● **Required work**
Your answer should be the lines below from the one holding "(* ===== verification/EndToEnd.v ===== *)" through the one holding "theorems of the", copied exactly and with nothing else.

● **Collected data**
============

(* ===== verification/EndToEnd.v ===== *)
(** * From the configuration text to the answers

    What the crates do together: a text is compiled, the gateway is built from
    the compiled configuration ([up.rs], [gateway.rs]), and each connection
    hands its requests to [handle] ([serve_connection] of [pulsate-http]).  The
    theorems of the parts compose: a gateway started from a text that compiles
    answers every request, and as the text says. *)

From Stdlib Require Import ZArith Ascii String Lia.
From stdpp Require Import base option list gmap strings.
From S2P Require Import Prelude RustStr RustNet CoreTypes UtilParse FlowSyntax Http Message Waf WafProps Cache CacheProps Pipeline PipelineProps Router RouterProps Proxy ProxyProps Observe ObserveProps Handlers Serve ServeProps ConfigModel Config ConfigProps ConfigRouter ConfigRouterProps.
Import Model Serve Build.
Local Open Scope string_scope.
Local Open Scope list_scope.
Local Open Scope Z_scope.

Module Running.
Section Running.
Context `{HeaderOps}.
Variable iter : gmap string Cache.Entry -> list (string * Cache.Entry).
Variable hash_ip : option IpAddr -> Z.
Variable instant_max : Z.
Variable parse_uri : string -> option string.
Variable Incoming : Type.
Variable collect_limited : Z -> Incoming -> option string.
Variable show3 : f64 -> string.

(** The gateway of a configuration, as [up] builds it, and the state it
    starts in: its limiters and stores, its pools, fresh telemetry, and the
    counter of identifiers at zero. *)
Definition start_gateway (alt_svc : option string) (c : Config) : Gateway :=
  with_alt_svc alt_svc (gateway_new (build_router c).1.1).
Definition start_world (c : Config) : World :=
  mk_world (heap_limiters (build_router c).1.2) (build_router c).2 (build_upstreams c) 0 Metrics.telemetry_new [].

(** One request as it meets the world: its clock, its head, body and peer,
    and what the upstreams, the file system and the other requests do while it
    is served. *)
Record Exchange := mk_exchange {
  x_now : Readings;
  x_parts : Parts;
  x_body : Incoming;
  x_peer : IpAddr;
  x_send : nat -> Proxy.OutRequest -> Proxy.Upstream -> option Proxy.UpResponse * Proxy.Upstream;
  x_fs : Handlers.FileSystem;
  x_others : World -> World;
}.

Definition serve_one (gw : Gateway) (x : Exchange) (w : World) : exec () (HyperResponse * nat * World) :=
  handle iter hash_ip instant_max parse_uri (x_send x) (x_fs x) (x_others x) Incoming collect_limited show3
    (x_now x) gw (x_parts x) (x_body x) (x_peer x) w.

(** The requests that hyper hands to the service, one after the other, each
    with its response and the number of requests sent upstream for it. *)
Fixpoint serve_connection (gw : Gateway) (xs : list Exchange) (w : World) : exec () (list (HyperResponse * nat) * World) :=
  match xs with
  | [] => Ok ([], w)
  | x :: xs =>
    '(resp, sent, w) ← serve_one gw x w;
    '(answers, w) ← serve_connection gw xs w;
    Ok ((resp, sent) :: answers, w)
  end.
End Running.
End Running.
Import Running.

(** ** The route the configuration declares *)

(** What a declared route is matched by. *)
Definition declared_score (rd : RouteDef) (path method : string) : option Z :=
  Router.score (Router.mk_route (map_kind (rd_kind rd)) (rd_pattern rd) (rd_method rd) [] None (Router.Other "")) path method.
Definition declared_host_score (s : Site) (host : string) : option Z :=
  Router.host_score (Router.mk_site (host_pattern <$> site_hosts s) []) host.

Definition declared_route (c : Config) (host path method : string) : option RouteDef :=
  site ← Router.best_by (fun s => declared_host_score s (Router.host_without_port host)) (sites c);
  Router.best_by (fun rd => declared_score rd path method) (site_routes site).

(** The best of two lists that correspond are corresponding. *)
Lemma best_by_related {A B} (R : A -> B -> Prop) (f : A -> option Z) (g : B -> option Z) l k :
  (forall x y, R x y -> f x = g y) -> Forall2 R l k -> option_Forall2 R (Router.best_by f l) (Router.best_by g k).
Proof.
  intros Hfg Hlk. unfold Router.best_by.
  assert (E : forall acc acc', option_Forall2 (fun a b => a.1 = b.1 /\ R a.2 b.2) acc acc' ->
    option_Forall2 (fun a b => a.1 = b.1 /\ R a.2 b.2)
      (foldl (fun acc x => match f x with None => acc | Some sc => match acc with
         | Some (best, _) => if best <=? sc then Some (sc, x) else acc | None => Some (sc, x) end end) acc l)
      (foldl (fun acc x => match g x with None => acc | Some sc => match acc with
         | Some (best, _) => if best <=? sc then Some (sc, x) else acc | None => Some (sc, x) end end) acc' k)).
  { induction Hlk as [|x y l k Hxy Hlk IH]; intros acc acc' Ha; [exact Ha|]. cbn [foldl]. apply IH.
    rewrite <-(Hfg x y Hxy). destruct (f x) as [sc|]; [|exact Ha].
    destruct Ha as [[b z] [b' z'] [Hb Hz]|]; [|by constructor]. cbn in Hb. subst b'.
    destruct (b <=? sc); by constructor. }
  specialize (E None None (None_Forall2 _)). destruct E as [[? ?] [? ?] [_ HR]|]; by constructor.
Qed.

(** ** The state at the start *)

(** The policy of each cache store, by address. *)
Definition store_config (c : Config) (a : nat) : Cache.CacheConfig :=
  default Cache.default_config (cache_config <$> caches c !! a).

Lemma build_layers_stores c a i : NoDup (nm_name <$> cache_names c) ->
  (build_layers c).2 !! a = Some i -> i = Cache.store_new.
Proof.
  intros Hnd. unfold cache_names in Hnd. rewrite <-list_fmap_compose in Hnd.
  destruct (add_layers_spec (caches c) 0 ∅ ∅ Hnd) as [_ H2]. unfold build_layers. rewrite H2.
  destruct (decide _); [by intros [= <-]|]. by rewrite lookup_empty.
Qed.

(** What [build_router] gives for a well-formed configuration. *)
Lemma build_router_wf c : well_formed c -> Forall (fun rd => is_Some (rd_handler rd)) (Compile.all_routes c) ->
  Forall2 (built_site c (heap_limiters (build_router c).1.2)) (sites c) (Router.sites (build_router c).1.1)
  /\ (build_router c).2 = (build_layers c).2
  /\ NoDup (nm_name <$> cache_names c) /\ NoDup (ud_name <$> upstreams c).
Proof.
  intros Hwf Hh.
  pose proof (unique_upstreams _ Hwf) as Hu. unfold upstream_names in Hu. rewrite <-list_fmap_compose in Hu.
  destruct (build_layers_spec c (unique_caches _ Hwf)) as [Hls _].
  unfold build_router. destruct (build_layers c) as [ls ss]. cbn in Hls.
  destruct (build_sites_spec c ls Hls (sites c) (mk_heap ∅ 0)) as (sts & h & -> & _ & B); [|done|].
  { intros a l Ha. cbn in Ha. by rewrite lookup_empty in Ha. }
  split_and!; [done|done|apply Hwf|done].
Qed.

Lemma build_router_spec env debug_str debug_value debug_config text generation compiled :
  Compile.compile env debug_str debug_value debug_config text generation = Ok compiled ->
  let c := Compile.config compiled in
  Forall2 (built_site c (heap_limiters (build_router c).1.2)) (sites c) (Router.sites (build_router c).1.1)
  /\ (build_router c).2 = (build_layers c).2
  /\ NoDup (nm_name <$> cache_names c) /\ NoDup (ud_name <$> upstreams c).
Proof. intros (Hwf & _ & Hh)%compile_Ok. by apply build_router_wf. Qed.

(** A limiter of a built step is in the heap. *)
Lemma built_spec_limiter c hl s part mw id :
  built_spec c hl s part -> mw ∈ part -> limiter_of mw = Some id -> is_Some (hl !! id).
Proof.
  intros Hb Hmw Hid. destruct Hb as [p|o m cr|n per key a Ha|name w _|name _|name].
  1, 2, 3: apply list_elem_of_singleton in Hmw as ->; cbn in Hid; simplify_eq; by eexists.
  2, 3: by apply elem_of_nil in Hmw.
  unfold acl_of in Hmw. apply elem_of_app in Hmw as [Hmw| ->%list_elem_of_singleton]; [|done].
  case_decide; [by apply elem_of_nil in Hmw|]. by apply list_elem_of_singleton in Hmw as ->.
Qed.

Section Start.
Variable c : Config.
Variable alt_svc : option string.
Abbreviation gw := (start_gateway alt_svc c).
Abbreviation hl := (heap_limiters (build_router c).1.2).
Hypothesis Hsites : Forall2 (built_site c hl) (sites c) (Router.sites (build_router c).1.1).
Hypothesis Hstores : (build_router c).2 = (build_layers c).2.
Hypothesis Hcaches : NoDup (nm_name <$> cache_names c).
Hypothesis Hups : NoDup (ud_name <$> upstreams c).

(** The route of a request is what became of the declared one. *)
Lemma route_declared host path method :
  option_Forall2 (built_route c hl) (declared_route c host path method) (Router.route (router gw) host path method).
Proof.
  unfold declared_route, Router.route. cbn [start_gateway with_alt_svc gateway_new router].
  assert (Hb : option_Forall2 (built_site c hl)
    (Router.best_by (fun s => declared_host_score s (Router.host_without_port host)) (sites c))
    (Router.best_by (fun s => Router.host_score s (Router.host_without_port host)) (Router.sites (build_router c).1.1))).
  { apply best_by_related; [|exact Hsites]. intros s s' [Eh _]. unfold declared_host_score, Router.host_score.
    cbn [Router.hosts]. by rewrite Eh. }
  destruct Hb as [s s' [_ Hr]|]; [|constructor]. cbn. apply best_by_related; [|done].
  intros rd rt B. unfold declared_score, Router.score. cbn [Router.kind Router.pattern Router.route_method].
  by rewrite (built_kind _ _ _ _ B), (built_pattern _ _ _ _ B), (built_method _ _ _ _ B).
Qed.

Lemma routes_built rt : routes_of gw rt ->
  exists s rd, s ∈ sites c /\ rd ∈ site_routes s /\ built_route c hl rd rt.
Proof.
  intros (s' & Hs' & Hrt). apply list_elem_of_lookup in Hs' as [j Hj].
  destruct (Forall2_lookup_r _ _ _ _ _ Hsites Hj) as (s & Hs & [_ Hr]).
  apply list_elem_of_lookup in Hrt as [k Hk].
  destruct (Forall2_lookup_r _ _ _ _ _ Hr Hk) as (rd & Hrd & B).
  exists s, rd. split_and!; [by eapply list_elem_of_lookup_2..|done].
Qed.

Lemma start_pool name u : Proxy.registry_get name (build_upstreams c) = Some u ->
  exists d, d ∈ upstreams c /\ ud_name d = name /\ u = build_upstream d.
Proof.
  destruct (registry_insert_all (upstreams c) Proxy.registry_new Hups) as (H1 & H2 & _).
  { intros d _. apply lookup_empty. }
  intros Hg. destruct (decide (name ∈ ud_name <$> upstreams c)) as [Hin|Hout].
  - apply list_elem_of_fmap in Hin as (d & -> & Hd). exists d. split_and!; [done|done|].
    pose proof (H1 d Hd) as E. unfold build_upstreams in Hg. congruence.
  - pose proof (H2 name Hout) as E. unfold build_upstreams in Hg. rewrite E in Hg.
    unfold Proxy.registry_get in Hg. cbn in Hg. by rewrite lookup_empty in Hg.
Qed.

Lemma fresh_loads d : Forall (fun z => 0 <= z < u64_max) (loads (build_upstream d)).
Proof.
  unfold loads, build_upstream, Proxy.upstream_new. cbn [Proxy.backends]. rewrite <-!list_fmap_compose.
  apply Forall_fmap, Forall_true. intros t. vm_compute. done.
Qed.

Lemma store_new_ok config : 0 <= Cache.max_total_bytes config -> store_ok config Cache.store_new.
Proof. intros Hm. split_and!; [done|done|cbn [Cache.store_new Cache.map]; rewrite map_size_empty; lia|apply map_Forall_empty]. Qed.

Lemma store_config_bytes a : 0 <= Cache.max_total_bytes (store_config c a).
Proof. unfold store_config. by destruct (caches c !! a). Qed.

============

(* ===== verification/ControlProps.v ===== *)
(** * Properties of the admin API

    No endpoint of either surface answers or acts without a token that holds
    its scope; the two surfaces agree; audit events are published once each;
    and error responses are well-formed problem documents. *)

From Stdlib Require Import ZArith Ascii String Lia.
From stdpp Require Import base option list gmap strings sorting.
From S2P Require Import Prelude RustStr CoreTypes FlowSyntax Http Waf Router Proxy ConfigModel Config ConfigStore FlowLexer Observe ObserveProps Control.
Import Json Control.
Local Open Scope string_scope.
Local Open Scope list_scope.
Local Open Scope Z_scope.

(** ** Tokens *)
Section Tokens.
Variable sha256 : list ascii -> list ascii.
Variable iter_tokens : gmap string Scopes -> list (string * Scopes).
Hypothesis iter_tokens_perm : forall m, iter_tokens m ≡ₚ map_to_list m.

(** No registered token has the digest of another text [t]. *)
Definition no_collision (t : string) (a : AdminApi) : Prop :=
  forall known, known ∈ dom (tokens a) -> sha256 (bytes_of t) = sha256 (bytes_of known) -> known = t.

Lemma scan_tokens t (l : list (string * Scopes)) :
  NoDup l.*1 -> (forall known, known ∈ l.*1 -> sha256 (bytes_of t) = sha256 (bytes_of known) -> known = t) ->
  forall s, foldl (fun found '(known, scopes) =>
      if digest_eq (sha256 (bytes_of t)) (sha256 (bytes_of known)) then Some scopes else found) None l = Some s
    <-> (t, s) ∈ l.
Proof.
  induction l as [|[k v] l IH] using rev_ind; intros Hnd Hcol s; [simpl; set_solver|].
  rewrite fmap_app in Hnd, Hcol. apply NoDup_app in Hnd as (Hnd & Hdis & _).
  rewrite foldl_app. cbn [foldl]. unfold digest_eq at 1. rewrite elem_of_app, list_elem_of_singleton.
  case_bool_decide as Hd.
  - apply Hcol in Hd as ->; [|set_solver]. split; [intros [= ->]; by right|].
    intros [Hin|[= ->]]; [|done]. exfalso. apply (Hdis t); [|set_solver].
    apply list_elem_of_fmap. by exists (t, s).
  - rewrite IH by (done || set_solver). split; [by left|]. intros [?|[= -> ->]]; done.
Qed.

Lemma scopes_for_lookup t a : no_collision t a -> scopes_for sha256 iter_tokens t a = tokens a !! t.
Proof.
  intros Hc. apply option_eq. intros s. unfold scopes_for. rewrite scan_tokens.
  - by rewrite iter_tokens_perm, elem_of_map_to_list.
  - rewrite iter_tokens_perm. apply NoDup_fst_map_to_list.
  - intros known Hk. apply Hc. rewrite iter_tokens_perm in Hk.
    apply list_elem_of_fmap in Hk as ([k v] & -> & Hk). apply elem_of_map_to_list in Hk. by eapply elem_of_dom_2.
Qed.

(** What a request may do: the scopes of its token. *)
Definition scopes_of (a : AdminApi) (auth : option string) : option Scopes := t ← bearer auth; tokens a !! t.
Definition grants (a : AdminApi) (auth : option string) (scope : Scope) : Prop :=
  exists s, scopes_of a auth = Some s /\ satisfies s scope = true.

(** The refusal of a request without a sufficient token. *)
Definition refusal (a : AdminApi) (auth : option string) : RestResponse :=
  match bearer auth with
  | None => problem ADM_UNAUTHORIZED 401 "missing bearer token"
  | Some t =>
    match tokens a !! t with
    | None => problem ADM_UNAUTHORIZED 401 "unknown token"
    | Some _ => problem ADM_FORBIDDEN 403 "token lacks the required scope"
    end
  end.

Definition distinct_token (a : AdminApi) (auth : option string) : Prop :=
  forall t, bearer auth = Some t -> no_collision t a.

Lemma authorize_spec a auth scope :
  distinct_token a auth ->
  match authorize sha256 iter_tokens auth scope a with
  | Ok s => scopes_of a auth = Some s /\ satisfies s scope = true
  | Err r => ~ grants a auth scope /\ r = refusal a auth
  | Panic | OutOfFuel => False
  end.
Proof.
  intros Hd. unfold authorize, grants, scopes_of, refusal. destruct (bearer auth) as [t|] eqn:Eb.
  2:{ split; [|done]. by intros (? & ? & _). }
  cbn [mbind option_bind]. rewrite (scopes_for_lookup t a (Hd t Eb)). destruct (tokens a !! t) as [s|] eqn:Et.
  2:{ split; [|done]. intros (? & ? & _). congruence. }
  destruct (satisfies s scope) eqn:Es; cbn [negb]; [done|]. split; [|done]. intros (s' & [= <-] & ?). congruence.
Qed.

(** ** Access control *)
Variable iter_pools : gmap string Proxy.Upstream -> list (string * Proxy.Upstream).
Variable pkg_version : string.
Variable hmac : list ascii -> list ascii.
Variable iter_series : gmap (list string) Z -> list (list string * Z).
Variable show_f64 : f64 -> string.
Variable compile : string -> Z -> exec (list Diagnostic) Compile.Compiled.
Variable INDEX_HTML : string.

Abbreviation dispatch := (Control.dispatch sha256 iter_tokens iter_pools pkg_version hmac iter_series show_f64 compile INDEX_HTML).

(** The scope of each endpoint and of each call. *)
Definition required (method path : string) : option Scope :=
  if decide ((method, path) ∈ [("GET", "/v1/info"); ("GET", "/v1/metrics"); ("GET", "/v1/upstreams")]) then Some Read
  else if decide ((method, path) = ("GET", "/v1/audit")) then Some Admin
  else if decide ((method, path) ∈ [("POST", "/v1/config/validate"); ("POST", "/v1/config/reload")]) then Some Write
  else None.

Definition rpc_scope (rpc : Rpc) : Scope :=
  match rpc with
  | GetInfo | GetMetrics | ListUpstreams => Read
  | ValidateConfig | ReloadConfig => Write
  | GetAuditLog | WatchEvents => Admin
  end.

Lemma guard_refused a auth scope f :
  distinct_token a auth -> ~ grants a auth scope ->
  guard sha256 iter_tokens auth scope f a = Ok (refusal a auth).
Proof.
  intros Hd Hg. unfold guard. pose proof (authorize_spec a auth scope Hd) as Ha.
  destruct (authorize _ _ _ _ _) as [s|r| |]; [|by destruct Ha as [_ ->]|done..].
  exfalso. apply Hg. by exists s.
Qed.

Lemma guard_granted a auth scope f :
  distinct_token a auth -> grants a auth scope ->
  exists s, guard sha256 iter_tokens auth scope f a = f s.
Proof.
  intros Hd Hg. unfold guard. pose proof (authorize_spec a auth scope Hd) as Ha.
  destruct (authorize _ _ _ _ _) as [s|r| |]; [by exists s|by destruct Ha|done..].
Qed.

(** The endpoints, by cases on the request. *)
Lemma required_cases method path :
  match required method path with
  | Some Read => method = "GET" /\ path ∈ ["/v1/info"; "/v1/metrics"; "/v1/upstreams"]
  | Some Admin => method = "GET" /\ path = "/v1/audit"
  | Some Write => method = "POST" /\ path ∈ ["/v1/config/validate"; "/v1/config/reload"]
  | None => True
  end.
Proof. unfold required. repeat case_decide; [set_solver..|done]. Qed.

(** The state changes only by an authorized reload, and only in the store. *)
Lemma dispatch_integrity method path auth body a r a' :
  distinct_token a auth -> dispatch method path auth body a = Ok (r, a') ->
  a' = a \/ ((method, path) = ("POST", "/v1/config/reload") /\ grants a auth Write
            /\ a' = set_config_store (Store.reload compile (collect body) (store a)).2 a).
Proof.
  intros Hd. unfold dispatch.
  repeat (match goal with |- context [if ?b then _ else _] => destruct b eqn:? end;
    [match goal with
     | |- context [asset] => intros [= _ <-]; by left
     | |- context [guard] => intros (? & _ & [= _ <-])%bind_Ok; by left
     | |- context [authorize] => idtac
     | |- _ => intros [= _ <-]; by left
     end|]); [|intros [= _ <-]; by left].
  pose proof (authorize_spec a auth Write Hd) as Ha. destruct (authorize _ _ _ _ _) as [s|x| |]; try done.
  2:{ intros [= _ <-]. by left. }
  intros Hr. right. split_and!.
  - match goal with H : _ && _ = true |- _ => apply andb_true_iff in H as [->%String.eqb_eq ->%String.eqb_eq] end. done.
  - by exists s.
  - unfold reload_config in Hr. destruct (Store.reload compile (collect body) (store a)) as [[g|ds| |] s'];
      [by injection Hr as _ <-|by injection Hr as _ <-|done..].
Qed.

============

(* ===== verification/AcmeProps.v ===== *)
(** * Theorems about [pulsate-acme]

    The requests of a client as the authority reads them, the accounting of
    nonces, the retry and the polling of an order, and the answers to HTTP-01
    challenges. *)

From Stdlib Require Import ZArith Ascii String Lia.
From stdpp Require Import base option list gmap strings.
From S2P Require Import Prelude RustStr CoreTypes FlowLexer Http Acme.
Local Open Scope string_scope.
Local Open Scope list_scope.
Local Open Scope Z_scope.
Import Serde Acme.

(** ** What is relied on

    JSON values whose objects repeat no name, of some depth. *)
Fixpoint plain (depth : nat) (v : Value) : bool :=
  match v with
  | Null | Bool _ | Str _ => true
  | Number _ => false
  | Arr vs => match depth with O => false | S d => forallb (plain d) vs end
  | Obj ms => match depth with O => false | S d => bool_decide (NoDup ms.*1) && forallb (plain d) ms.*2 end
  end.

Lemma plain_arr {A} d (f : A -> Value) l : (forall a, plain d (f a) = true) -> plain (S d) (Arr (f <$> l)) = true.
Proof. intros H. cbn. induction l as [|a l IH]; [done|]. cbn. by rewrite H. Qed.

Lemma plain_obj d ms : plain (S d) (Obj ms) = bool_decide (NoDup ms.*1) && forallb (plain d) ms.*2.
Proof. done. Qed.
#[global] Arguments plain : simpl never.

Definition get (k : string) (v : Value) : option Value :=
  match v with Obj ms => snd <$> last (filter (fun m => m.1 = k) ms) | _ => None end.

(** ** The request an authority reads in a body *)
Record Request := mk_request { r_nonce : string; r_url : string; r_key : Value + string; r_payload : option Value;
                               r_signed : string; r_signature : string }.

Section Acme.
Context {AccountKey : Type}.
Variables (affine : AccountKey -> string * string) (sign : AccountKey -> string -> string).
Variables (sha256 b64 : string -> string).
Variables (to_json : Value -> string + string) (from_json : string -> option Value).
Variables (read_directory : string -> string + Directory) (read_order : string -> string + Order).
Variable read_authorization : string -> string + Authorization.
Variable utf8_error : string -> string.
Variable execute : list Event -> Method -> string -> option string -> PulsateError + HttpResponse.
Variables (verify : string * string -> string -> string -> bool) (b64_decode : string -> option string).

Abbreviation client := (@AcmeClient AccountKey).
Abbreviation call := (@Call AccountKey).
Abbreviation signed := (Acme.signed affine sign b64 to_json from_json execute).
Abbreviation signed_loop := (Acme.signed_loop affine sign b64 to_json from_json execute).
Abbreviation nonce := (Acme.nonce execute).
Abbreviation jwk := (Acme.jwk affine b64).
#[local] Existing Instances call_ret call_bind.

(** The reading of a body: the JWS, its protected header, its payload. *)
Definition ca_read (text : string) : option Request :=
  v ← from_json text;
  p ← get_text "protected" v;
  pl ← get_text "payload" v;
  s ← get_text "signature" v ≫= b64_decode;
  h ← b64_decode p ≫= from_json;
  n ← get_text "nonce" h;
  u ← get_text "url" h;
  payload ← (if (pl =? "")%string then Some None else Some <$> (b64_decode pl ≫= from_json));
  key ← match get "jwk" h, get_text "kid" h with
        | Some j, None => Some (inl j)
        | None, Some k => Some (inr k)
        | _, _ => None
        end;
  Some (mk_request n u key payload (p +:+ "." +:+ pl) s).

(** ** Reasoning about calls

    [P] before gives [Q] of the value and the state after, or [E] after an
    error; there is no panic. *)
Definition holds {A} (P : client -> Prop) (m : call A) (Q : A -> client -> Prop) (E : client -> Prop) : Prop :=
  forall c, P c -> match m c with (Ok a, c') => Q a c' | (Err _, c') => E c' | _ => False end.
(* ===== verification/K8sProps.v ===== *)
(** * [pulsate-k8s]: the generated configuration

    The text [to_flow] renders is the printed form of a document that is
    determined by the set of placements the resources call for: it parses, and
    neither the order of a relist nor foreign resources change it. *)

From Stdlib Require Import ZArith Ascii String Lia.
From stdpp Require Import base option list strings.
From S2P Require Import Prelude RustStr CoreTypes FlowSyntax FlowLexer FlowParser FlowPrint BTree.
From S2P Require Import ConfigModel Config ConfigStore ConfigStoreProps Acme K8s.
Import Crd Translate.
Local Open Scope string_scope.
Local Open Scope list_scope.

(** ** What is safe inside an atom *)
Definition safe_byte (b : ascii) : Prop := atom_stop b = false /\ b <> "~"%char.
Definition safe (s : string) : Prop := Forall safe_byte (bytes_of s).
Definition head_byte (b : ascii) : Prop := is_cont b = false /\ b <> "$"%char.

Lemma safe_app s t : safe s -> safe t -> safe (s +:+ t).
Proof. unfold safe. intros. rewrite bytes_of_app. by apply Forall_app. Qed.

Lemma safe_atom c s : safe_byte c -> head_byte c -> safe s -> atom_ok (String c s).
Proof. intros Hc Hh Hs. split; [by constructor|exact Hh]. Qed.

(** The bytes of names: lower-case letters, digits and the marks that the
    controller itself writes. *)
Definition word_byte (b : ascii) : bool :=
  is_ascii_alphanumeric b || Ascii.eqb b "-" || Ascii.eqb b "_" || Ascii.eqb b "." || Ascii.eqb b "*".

============

● **Task solution**
(* ===== verification/EndToEnd.v ===== *)
(** * From the configuration text to the answers

    What the crates do together: a text is compiled, the gateway is built from
    the compiled configuration ([up.rs], [gateway.rs]), and each connection
    hands its requests to [handle] ([serve_connection] of [pulsate-http]).  The
    theorems of the parts compose: a gateway started from a text that compiles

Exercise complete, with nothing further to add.